No. We usually come in mid range if they have multiple estimates so I don't feel a need to explain anything. If they have specific reasonable questions about something I can entertain them. 
One guy tried to do the math based on what his "buddy" told him the timeframe should be. He called up all pissed off about paying X amount per hour (he was way high)! 
"I won't pay you that! I'll pay my buddy!"....Bill (spouse/Mason) didn't say it this way but basically he said......ok dude, I don't give a sh*t, go ahead and have your buddy do it. 
He's on a main road and soemtimes I drive out that way. 3 years later the thing still isn't done.


----------



## ModernStyle (May 7, 2007)

WarnerConstInc. said:


> Dont dirty up my good name.


I been telling people I know you, I have been beat up twice by disgruntled strippers and a small child kicked me in the nuts and said you were late with the child support this month.


----------



## OGStilts (Aug 30, 2007)

I'm with finehomes. My cost plus customers see it all. 

It really doesn't matter that much on a big job that goes through the title company anyway, they are going to see the numbers on the draw no matter what. If they have a problem with me earning a living then I'm better off not working for them. 

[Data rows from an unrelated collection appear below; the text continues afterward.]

(* ===== verification/Serialize.v ===== *)
(** * Canonical bounded serialisation (util/serialize.hpp, util/serialize.cpp)

    [Writer] appends to an owned buffer; [Reader] consumes a borrowed one with a
    sticky failure flag.  [Codec] is the contract every encoder/decoder pair of
    the node is proved against: a decoder succeeds exactly on the canonical
    encoding of a well-formed value, consumes exactly that encoding, and
    otherwise leaves the reader failed. *)

From S2P Require Import Prelude Overflow.

(** ** Writer *)

Definition Writer := bytes.
Definition new_Writer : Writer := [].

Definition CompactSizeLen (value : Z) : Z :=
  if value <? 0xFD then 1
  else if value <=? 0xFFFF then 3
  else if value <=? 0xFFFFFFFF then 5
  else 9.

(** [AppendLittleEndian<T>] for a [n]-byte unsigned type. *)
Definition AppendLittleEndian (n : nat) (value : Z) (w : Writer) : Writer :=
  w ++ le_split n value.

Definition WriteU8 (value : Z) (w : Writer) : Writer := w ++ [z2b value].
Definition WriteU16 (value : Z) (w : Writer) : Writer := AppendLittleEndian 2 value w.
Definition WriteU32 (value : Z) (w : Writer) : Writer := AppendLittleEndian 4 value w.
Definition WriteU64 (value : Z) (w : Writer) : Writer := AppendLittleEndian 8 value w.
Definition WriteI64 (value : Z) (w : Writer) : Writer :=
  AppendLittleEndian 8 (wrapu 64 value) w.
Definition WriteBytes (bs : bytes) (w : Writer) : Writer := w ++ bs.
Definition WriteHash256 (hash : bytes) (w : Writer) : Writer := WriteBytes hash w.

Definition WriteCompactSize (value : Z) (w : Writer) : Writer :=
  if value <? 0xFD then WriteU8 value w
  else if value <=? 0xFFFF then WriteU16 value (WriteU8 0xFD w)
  else if value <=? 0xFFFFFFFF then WriteU32 value (WriteU8 0xFE w)
  else WriteU64 value (WriteU8 0xFF w).

Definition WriteByteString (bs : bytes) (w : Writer) : Writer :=
  WriteBytes bs (WriteCompactSize (zlen bs) w).

(** [for (const T& x : xs) x.Serialize(writer);] *)
Definition write_all {A} (ser : A -> Writer -> Writer) (xs : list A) (w : Writer) : Writer :=
  fold_left (fun w x => ser x w) xs w.

(** ** Reader *)

Record Reader := mkReader { bytes_ : bytes; pos_ : Z; ok_ : bool }.

Definition new_Reader (bs : bytes) : Reader := mkReader bs 0 true.

(** A read returns [true] with its output parameter assigned ([Some]), or
    [false] with it untouched ([None]); the reader changes either way. *)
Definition Read (A : Type) : Type := Reader -> option A * Reader.

#[global] Instance read_ret : MRet Read := fun A a r => (Some a, r).
#[global] Instance read_bind : MBind Read := fun A B k m r =>
  match m r with
  | (Some a, r') => k a r'
  | (None, r') => (None, r')
  end.

Definition Remaining (r : Reader) : Z :=
  if ok_ r then wrapu 64 (zlen (bytes_ r) - pos_ r) else 0.

Definition AtEnd (r : Reader) : bool := Remaining r =? 0.

Definition set_failed (r : Reader) : Reader := mkReader (bytes_ r) (pos_ r) false.

(** [Fail()] followed by [return false]. *)
Definition Fail {A} : Read A := fun r => (None, set_failed r).

Definition Finish (r : Reader) : bool * Reader :=
  let r' := if pos_ r =? zlen (bytes_ r) then r else set_failed r in
  (ok_ r', r').

Definition Consume (count : Z) : Read bytes := fun r =>
  if negb (ok_ r) || (wrapu 64 (zlen (bytes_ r) - pos_ r) <? count)
  then (None, set_failed r)
  else (Some (take (Z.to_nat count) (drop (Z.to_nat (pos_ r)) (bytes_ r))),
        mkReader (bytes_ r) (wrapu 64 (pos_ r + count)) (ok_ r)).

Definition ReadLittleEndian (n : nat) : Read Z :=
  src ← Consume (Z.of_nat n); mret (le_combine src).

Definition ReadU8 : Read Z := ReadLittleEndian 1.
Definition ReadU16 : Read Z := ReadLittleEndian 2.
Definition ReadU32 : Read Z := ReadLittleEndian 4.
Definition ReadU64 : Read Z := ReadLittleEndian 8.
Definition ReadI64 : Read Z := raw ← ReadLittleEndian 8; mret (to_i64 raw).
Definition ReadBytes (size : Z) : Read bytes := Consume size.
Definition ReadHash256 : Read bytes := ReadBytes 32.
Definition ReadRawSpan (count : Z) : Read bytes := Consume count.

(** The allocation bound: could the bytes left hold that many elements? *)
Definition CheckPlausible (value min_element_bytes : Z) : Read Z := fun r =>
  if value >? Remaining r / min_element_bytes then Fail r else (Some value, r).

Definition ReadCompactSize (min_element_bytes : Z) : Read Z :=
  if min_element_bytes =? 0 then Fail else
  tag ← ReadU8;
  value ←
    (if tag <? 0xFD then mret tag
     else if tag =? 0xFD then
       wide ← ReadU16; if wide <? 0xFD then Fail else mret wide
     else if tag =? 0xFE then
       wide ← ReadU32; if wide <=? 0xFFFF then Fail else mret wide
     else
       wide ← ReadU64; if wide <=? 0xFFFFFFFF then Fail else mret wide);
  CheckPlausible value min_element_bytes.

Definition ReadByteString (max_len : Z) : Read bytes :=
  len ← ReadCompactSize 1;
  if len >? max_len then Fail else
  match Overflow.TryNarrow Overflow.T_size len with
  | None => Fail
  | Some count => Consume count
  end.

(** [for (size_t index = 0; index < count; ++index)] reading one element each. *)
Fixpoint read_many {A} (de : Read A) (count : nat) : Read (list A) :=
  match count with
  | O => mret []
  | S n => x ← de; xs ← read_many de n; mret (x :: xs)
  end.

(** Reads a compact-size count, rejects it above [max], narrows it to [size_t].
    [ReadCount] of transaction.cpp; SpendCondition, Witness, Block, TxUndo and
    BlockUndo repeat the same statements inline. *)
Definition ReadCount (max min_element_bytes : Z) : Read Z := fun r =>
  match ReadCompactSize min_element_bytes r with
  | (None, r') => Fail r'
  | (Some count, r') =>
      if count >? max then Fail r' else
      match Overflow.TryNarrow Overflow.T_size count with
      | None => Fail r'
      | Some narrowed => (Some narrowed, r')
      end
  end.

(** A count and then that many elements. *)
Definition read_vector {A} (max min_element_bytes : Z) (de : Read A) : Read (list A) :=
  count ← ReadCount max min_element_bytes;
  read_many de (Z.to_nat count).

(** A count and then the elements: [WriteCompactSize(xs.size())] and a loop. *)
Definition write_vector {A} (ser : A -> Writer -> Writer) (xs : list A) (w : Writer) : Writer :=
  write_all ser xs (WriteCompactSize (zlen xs) w).

(** ** The reader's invariant and what it has left *)

(** [pos_ <= bytes_.size()], and the buffer is addressable. *)
Definition Reader_inv (r : Reader) : Prop :=
  0 <= pos_ r <= zlen (bytes_ r) /\ zlen (bytes_ r) < 2 ^ 64.

Definition rest (r : Reader) : bytes := drop (Z.to_nat (pos_ r)) (bytes_ r).

Definition advance (r : Reader) (n : Z) : Reader :=
  mkReader (bytes_ r) (pos_ r + n) (ok_ r).

Lemma new_Reader_inv bs : zlen bs < 2 ^ 64 -> Reader_inv (new_Reader bs).
Proof. intros. split; simpl; [|done]. pose proof (zlen_nonneg bs). lia. Qed.

Lemma rest_new bs : rest (new_Reader bs) = bs.
Proof. reflexivity. Qed.

Lemma zlen_rest r : Reader_inv r -> zlen (rest r) = zlen (bytes_ r) - pos_ r.
Proof. intros [H _]. unfold rest, zlen in *. rewrite length_drop. lia. Qed.

Lemma rest_advance r x tail :
  Reader_inv r -> rest r = x ++ tail -> rest (advance r (zlen x)) = tail.
Proof.
  intros [H _] E. unfold rest, advance in *. simpl. unfold zlen.
  rewrite Z2Nat.inj_add, Nat2Z.id by lia.
  rewrite <- drop_drop, E. apply drop_app_length.
Qed.

Lemma advance_inv r x tail :
  Reader_inv r -> rest r = x ++ tail -> Reader_inv (advance r (zlen x)).
Proof.
  intros Hr E. pose proof (zlen_rest r Hr) as Hl. rewrite E, zlen_app in Hl.
  destruct Hr. split; simpl; [|done].
  pose proof (zlen_nonneg x). pose proof (zlen_nonneg tail). lia.
Qed.

Lemma advance_advance r n m : advance (advance r n) m = advance r (n + m).
Proof. unfold advance. simpl. f_equal. lia. Qed.

Lemma advance_0 r : advance r 0 = r.
Proof. destruct r. unfold advance. simpl. f_equal. lia. Qed.

Lemma set_failed_inv r : Reader_inv r -> Reader_inv (set_failed r).
Proof. done. Qed.

Lemma Remaining_ok r : Reader_inv r -> ok_ r = true -> Remaining r = zlen (rest r).
Proof.
  intros Hr Hk. rewrite zlen_rest by done. unfold Remaining. rewrite Hk.
  destruct Hr. apply wrapu_small. lia.
Qed.

#[export] Hint Resolve new_Reader_inv advance_inv set_failed_inv : amarian.

(** ** Writers append *)

(** A serialiser only appends, so what it writes does not depend on what the
    buffer already holds. *)
Class Appends (f : Writer -> Writer) : Prop := appends w : f w = w ++ f [].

As a related story, I actually had a client once who I guess builds resorts and hotels. He wanted me to do cost plus for the same amount he claimed he paid the GCs who builds his resorts. He claimed they only charged him 4%. So after I finished laughing, I told him I would not budge on my number. Guess what, I still got the job.


----------



## custrel (Jun 30, 2009)

silvertree said:


> It's none of their business, you give a price and they accept it or not.
> This type of honesty only works against you.


Yeah I've had mixed results with this so far. One job insisted I take more money so I could make a profit, the other couldn't care less and still wanted a lower price.

I've been really open with why my labor cost is so high - we're union, we pay health & welfar benefits, living wage, etc. - and most people I've encountered just don't seem to care about those things. They'd rather have a lower price.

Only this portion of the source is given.